Last season on Discovery’s “Deadliest Catch,” a lot of attention fell on F/V Cornelia Marie deckhand Jake Harris, whose father, Capt. Phil Harris, suffered a stroke and eventually passed away in an Anchorage, Alaska, hospital.
The younger Harris, who had a close but contentious relationship with his father, revealed to him — and viewers — that he had drug issues, which later sent him into rehab.
Much of the new season, which launches Tuesday, April 12, will likely focus on Jake and his older brother, Josh, and the future of their father’s Bering Sea crab-fishing vessel.
But there’s another Jake on “Deadliest Catch,” Jake Anderson of the F/V Northwestern, captained by Sig Hansen. Phil Harris and Hansen even swapped their Jakes for a while last season.
Fans know that Jake Anderson suffered through the disappearance of his father, Keith, who has been missing since January 2010 (his father’s truck was found, but the case is still open, and Anderson says no arrests have yet been made). The news came while he was away at sea, a blow for a young man who has battled alcoholism.
This came on top of the death of his beloved sister, Chelsea, in February, 2009, after a long illness. The news also came while Anderson was at sea, with his wrenching reaction caught on camera audio.
“It was horrible,” he tells Zap2it. “Sometimes I don’t know how I did it. … As an alcoholic, it’s been tough.”

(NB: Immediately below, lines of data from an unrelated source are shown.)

(* ===== verification/Granularity.v ===== *)
(** * Granularity: booking slots ([src/src/bk/granularity.py])

    Booking times are multiples of a slot whose length divides one hour. The
    functions that re-validate the slot length are modelled with their error
    ([floor_to_slot], [ceil_to_slot], [is_slot_aligned]); [slot_floor],
    [slot_ceil] and [slot_aligned] are what they compute for a valid length,
    which is the only one a [Config] can hold, and are what the scheduler's
    model calls. *)

From S2P Require Import Prelude PyBase.

(** ** Definitions *)

Definition DEFAULT_SLOT_MINUTES : Z := 5.

(** [tuple(value for value in range(1, 61) if 60 % value == 0)] *)
Definition VALID_SLOT_MINUTES : list Z :=
  filter (λ v, 60 mod v = 0) (seqZ 1 60).

(** Digits of a Python integer literal: single underscores may separate them. *)
Fixpoint literal_digits (l : list ascii) (after_digit : bool) : option (list ascii) :=
  match l with
  | [] => if after_digit then Some [] else None
  | c :: l' =>
      if is_digit c then cons c <$> literal_digits l' true
      else if bool_decide (c = "_"%char) && after_digit
      then literal_digits l' false
      else None
  end.

(** [int(s)] on text. *)
Definition py_int (s : string) : option Z :=
  match chars (strip s) with
  | "-"%char :: l => (λ d, - digits_value d) <$> literal_digits l false
  | "+"%char :: l => digits_value <$> literal_digits l false
  | l => digits_value <$> literal_digits l false
  end.

Definition validate_slot_minutes (value : json) : res Z :=
  let check (parsed : Z) : res Z :=
    if bool_decide (parsed ∈ VALID_SLOT_MINUTES) then Ok parsed
    else Raise (ValueError ("slot_minutes must divide one hour; choose one of: "
                  +:+ join ", " (map str_of_Z VALID_SLOT_MINUTES))) in
  match value with
  | JInt z => check z
  | JStr s =>
      match py_int s with
      | Some z => check z
      | None => Raise (ValueError "slot_minutes must be an integer")
      end
  | _ => Raise (ValueError "slot_minutes must be an integer")
  end.

Definition slot_seconds (slot_minutes : Z) : res Z :=
  v ← validate_slot_minutes (JInt slot_minutes); Ok (v * 60).

(** [datetime.fromtimestamp(timestamp - (timestamp % step))] *)
Definition floor_by (step : Z) (value : datetime) : datetime :=
  let timestamp := value / usec in
  (timestamp - timestamp mod step) * usec.

Definition floor_to_slot (value : datetime) (slot_minutes : Z) : res datetime :=
  step ← slot_seconds slot_minutes; Ok (floor_by step value).

Definition ceil_to_slot (value : datetime) (slot_minutes : Z) : res datetime :=
  floored ← floor_to_slot value slot_minutes;
  Ok (if bool_decide (value = floored) then floored else floored + minutes slot_minutes).

Definition is_slot_aligned (value : datetime) (slot_minutes : Z) : res bool :=
  floored ← floor_to_slot value slot_minutes; Ok (bool_decide (value = floored)).

Definition slot_phrase (slot_minutes : Z) : res string :=
  v ← validate_slot_minutes (JInt slot_minutes); Ok (str_of_Z v +:+ "-minute").

(** The values for a valid slot length. *)
Definition slot_floor (value : datetime) (slot_minutes : Z) : datetime :=
  floor_by (slot_minutes * 60) value.

Definition slot_ceil (value : datetime) (slot_minutes : Z) : datetime :=
  let floored := slot_floor value slot_minutes in
  if bool_decide (value = floored) then floored else floored + minutes slot_minutes.

Definition slot_aligned (value : datetime) (slot_minutes : Z) : bool :=
  bool_decide (value = slot_floor value slot_minutes).

(** ** Lemmas *)

Definition valid_slot (m : Z) : Prop := m ∈ VALID_SLOT_MINUTES.

#[export] Instance valid_slot_dec m : Decision (valid_slot m) :=
  decide (m ∈ VALID_SLOT_MINUTES).

Lemma valid_slot_bounds m : valid_slot m → 1 ≤ m ≤ 60.
Proof.
  unfold valid_slot, VALID_SLOT_MINUTES. rewrite list_elem_of_filter, elem_of_seqZ. lia.
Qed.

Lemma validate_slot_minutes_Ok m s :
  validate_slot_minutes (JInt m) = Ok s → s = m ∧ valid_slot m.
Proof.
  unfold validate_slot_minutes, valid_slot. cbv zeta.
  case_bool_decide; [|discriminate]. intros E. injection E as ->. auto.
Qed.

Lemma validate_slot_minutes_int m :
  validate_slot_minutes (JInt m) = Ok m ↔ valid_slot m.
Proof. unfold validate_slot_minutes, valid_slot. case_bool_decide; naive_solver. Qed.

Lemma slot_seconds_valid m : valid_slot m → slot_seconds m = Ok (m * 60).
Proof. intros H%validate_slot_minutes_int. unfold slot_seconds. by rewrite H. Qed.

Lemma floor_to_slot_valid t m : valid_slot m → floor_to_slot t m = Ok (slot_floor t m).
Proof. intros H. unfold floor_to_slot. by rewrite slot_seconds_valid. Qed.

Lemma ceil_to_slot_valid t m : valid_slot m → ceil_to_slot t m = Ok (slot_ceil t m).
Proof. intros H. unfold ceil_to_slot. by rewrite floor_to_slot_valid. Qed.

Lemma is_slot_aligned_valid t m :
  valid_slot m → is_slot_aligned t m = Ok (slot_aligned t m).
Proof. intros H. unfold is_slot_aligned. by rewrite floor_to_slot_valid. Qed.

(** A slot in microseconds. *)
Definition slot_len (m : Z) : Z := minutes m.

(** On a slot boundary, in terms of divisibility. *)
Definition on_slot (m : Z) (t : datetime) : Prop := t mod slot_len m = 0.

#[export] Instance on_slot_dec m t : Decision (on_slot m t) := decide (t mod slot_len m = 0).

Lemma slot_len_pos m : valid_slot m → 0 < slot_len m.
Proof. intros ?%valid_slot_bounds. unfold slot_len, minutes, seconds, usec. lia. Qed.

Lemma slot_floor_mod t m : 0 < m → slot_floor t m = t - t mod slot_len m.
Proof.
  intros Hm. unfold slot_floor, floor_by, slot_len, minutes, seconds.
  pose proof (Z.rem_mul_r t usec (m * 60)) as E.
  rewrite (Z.mul_comm (m * 60)), E by (unfold usec; lia).
  pose proof (Z.div_mod t usec). unfold usec in *. lia.
Qed.

Section Slot.
Context (m : Z) (Hm : valid_slot m).
Implicit Types t a : datetime.

Let Hm0 : 0 < m.
Proof. apply valid_slot_bounds in Hm. lia. Qed.
Let Hlen := slot_len_pos m Hm.

Lemma slot_floor_bounds t : slot_floor t m ≤ t < slot_floor t m + slot_len m.
Proof.
  rewrite slot_floor_mod by done.
  pose proof (Z.mod_pos_bound t (slot_len m)). lia.
Qed.

Lemma slot_floor_on t : on_slot m (slot_floor t m).
Proof.
  unfold on_slot. rewrite slot_floor_mod by done.
  rewrite Zminus_mod_idemp_r, Z.sub_diag. done.
Qed.

Lemma slot_aligned_spec t : slot_aligned t m = true ↔ on_slot m t.
Proof.
  unfold slot_aligned, on_slot. rewrite bool_decide_eq_true, slot_floor_mod by done. lia.
Qed.

(** Boundaries are a slot apart. *)
Lemma on_slot_gap t a : on_slot m t → on_slot m a → t < a → t + slot_len m ≤ a.
Proof.
  unfold on_slot. intros Ht Ha Hlt.
  pose proof (Z.div_mod t (slot_len m)). pose proof (Z.div_mod a (slot_len m)).
  assert (t / slot_len m < a / slot_len m) by nia. nia.
Qed.

Lemma on_slot_add t d : on_slot m t → on_slot m d → on_slot m (t + d).
Proof. unfold on_slot. intros Ht Hd. rewrite Z.add_mod, Ht, Hd by lia. done. Qed.

Lemma slot_ceil_eq t :
  slot_ceil t m = if bool_decide (on_slot m t) then t else slot_floor t m + slot_len m.
Proof.
  unfold slot_ceil, slot_len. rewrite (bool_decide_ext (t = slot_floor t m) (on_slot m t)).
  - case_bool_decide as Ho; [|done]. apply slot_aligned_spec, bool_decide_eq_true in Ho. done.
  - rewrite <- slot_aligned_spec. unfold slot_aligned. by rewrite bool_decide_eq_true.
Qed.

Lemma slot_ceil_on t : on_slot m (slot_ceil t m).
Proof.
  rewrite slot_ceil_eq. case_bool_decide; [done|]. apply on_slot_add; [apply slot_floor_on|].
  unfold on_slot. by rewrite Z.mod_same by lia.
Qed.

Lemma slot_ceil_bounds t : t ≤ slot_ceil t m < t + slot_len m.
Proof.
  rewrite slot_ceil_eq. pose proof (slot_floor_bounds t).
  case_bool_decide as Ho; [lia|].
  assert (slot_floor t m ≠ t); [|lia]. intros E. apply Ho. rewrite <- E. apply slot_floor_on.
Qed.

Lemma slot_floor_greatest a t : on_slot m a → a ≤ t ↔ a ≤ slot_floor t m.
Proof.
  intros Ha. pose proof (slot_floor_bounds t). split; [|lia]. intros Hle.
  destruct (Z.le_gt_cases a (slot_floor t m)); [done|].
  pose proof (on_slot_gap _ _ (slot_floor_on t) Ha). lia.
Qed.

Lemma slot_ceil_least a t : on_slot m a → t ≤ a ↔ slot_ceil t m ≤ a.
Proof.
  intros Ha. pose proof (slot_ceil_bounds t). split; [|lia]. intros Hle.
  destruct (Z.le_gt_cases (slot_ceil t m) a); [done|].
  pose proof (on_slot_gap _ _ Ha (slot_ceil_on t)). lia.
Qed.

Lemma slot_ceil_id a : on_slot m a → slot_ceil a m = a.
Proof.
  intros Ha. pose proof (slot_ceil_bounds a). pose proof (slot_ceil_least a a Ha). lia.
Qed.

Lemma slot_floor_id a : on_slot m a → slot_floor a m = a.
Proof.
  intros Ha. pose proof (slot_floor_bounds a). pose proof (slot_floor_greatest a a Ha). lia.
Qed.

Lemma slot_floor_mono a t : a ≤ t → slot_floor a m ≤ slot_floor t m.
Proof.
  intros. pose proof (slot_floor_greatest (slot_floor a m) t (slot_floor_on a)).
  pose proof (slot_floor_bounds a). lia.
Qed.

(** Every boundary falls on a whole second. *)
Lemma on_slot_whole_second a : on_slot m a → replace_microsecond_0 a = a.
Proof.
  intros Ha. assert (a mod usec = 0); [|unfold replace_microsecond_0; lia].
  unfold on_slot, slot_len, minutes, seconds in Ha.
  apply Z.mod_divide; [unfold usec; lia|].
  apply Z.mod_divide in Ha; [|unfold usec; lia]. destruct Ha as [k ->].
  exists (k * (m * 60)). lia.
Qed.
End Slot.

(** A whole number of slots, given in seconds, keeps a boundary a boundary. *)
Lemma on_slot_add_seconds m t n :
  valid_slot m → on_slot m t → n mod (m * 60) = 0 → on_slot m (t + seconds n).
Proof.
  intros Hm Ht Hn. pose proof (valid_slot_bounds _ Hm). apply on_slot_add; [done|done|].
  unfold on_slot, slot_len, minutes, seconds. apply Z.mod_divide in Hn as [q ->]; [|lia].
  apply Z.mod_divide; [unfold usec; lia|]. exists q. unfold usec. lia.
Qed.

#[export] Hint Resolve slot_floor_on slot_ceil_on slot_len_pos : bk.

(** ** Properties *)

(** For a valid slot length, [floor_to_slot] and [ceil_to_slot] return the
    greatest slot boundary at or before the time and the least one at or after
    it, and a time is aligned exactly when it is its own floor. *)
Theorem slot_rounding_correct m t :
  valid_slot m →
  ∃ lo hi, floor_to_slot t m = Ok lo ∧ ceil_to_slot t m = Ok hi ∧
    (∀ a, on_slot m a → a ≤ t ↔ a ≤ lo) ∧ (∀ a, on_slot m a → t ≤ a ↔ hi ≤ a) ∧
    on_slot m lo ∧ on_slot m hi ∧ hi - lo < 2 * slot_len m ∧
    is_slot_aligned t m = Ok (bool_decide (lo = hi)).
Proof.
  intros Hm. exists (slot_floor t m), (slot_ceil t m).
  rewrite floor_to_slot_valid, ceil_to_slot_valid, is_slot_aligned_valid by done.
  do 2 (split; [done|]). split; [by intros; apply slot_floor_greatest|].
  split; [by intros; apply slot_ceil_least|].
  do 2 (split; [eauto with bk|]).
  pose proof (slot_floor_bounds m Hm t). pose proof (slot_ceil_bounds m Hm t).
  split; [lia|]. do 2 f_equal. unfold slot_aligned.
  apply bool_decide_ext. split.
  - intros E. assert (on_slot m t) by (rewrite E; by apply slot_floor_on).
    by rewrite slot_ceil_id, <- E.
  - intros E. lia.
Qed.

Lemma slot_rounding_witness :
  valid_slot 15 ∧
  ∃ lo hi, floor_to_slot (seconds 1700000000) 15 = Ok lo ∧
    ceil_to_slot (seconds 1700000000) 15 = Ok hi ∧
    (∀ a, on_slot 15 a → a ≤ seconds 1700000000 ↔ a ≤ lo) ∧
    (∀ a, on_slot 15 a → seconds 1700000000 ≤ a ↔ hi ≤ a) ∧
    on_slot 15 lo ∧ on_slot 15 hi ∧ hi - lo < 2 * slot_len 15 ∧
    is_slot_aligned (seconds 1700000000) 15 = Ok (bool_decide (lo = hi)).
Proof.
  assert (H : valid_slot 15) by decide_now.
  split; [exact H|]. exact (slot_rounding_correct 15 (seconds 1700000000) H).
Defined.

Anderson reveals that an injury during his skateboarding days sent him on a downward spiral into alcohol, drugs and even homelessness.
“When the stuff happened with my dad,” he says, “I had worked so hard to be with my family again, [that] to go out and drink or smoke pot or whatever, it was just fruitless. Now, I was the only man in the family, with my sisters and my mom, it didn’t even really bother me to think about that. That was the furthest thing from my mind.”
But at the same time, his pal Jake Harris has struggled, before and after his father’s death.
“Well,” says Anderson, “I know Jake’s having a tough time. I’ve tried to suggest things to him, but you have to really want it. A person has to want it, do it themselves, and they have to understand that what they have is a disease.
“I don’t want to call Jake a drug addict; he might have the symptoms. I see the symptoms in him.”
When the show premieres, viewers will get to see Harris’ progress and his return to the deck of the Cornelia Marie, but his issues aren’t unique in the fleet.
“Especially in the crab-fishing industry,” says Anderson, “we’re notorious for being alcoholics and drug addicts and gamblers and liars and cheats, so it goes with the trade. Alaskan fishing is the last frontier. It’s the Wild, Wild West. You go out there, and there’s nobody who can control you, except for the Coast Guard.”
According to Anderson, that makes it hard to return to the quiet life.
“The funny thing is,” he says, the whole thing on our boat is we just wish we could work at WalMart and be satisfied, but once you go fishing, especially Alaskan king-crab fishing, you have gained this knowledge of excitement and extremism.
“So when you go home, and you go from doing everything full-bore, to coming home and sitting and watching TV, everything is just dull after that. After big waves and intense feelings, it feels empty when you get home. So a lot of guys spend their money, do a bunch of drugs, drink a bunch of alcohol.”
But with increasing regulation in the fishing industry, including quotas that require record-keeping on deck, Anderson says it’s a little harder to be a cowboy.
“Not all of us are bad,” he says. “There are a lot of professionals up there now, especially with IFQ [Individual Fishing Quota]. You can’t get a job unless you’re professional.”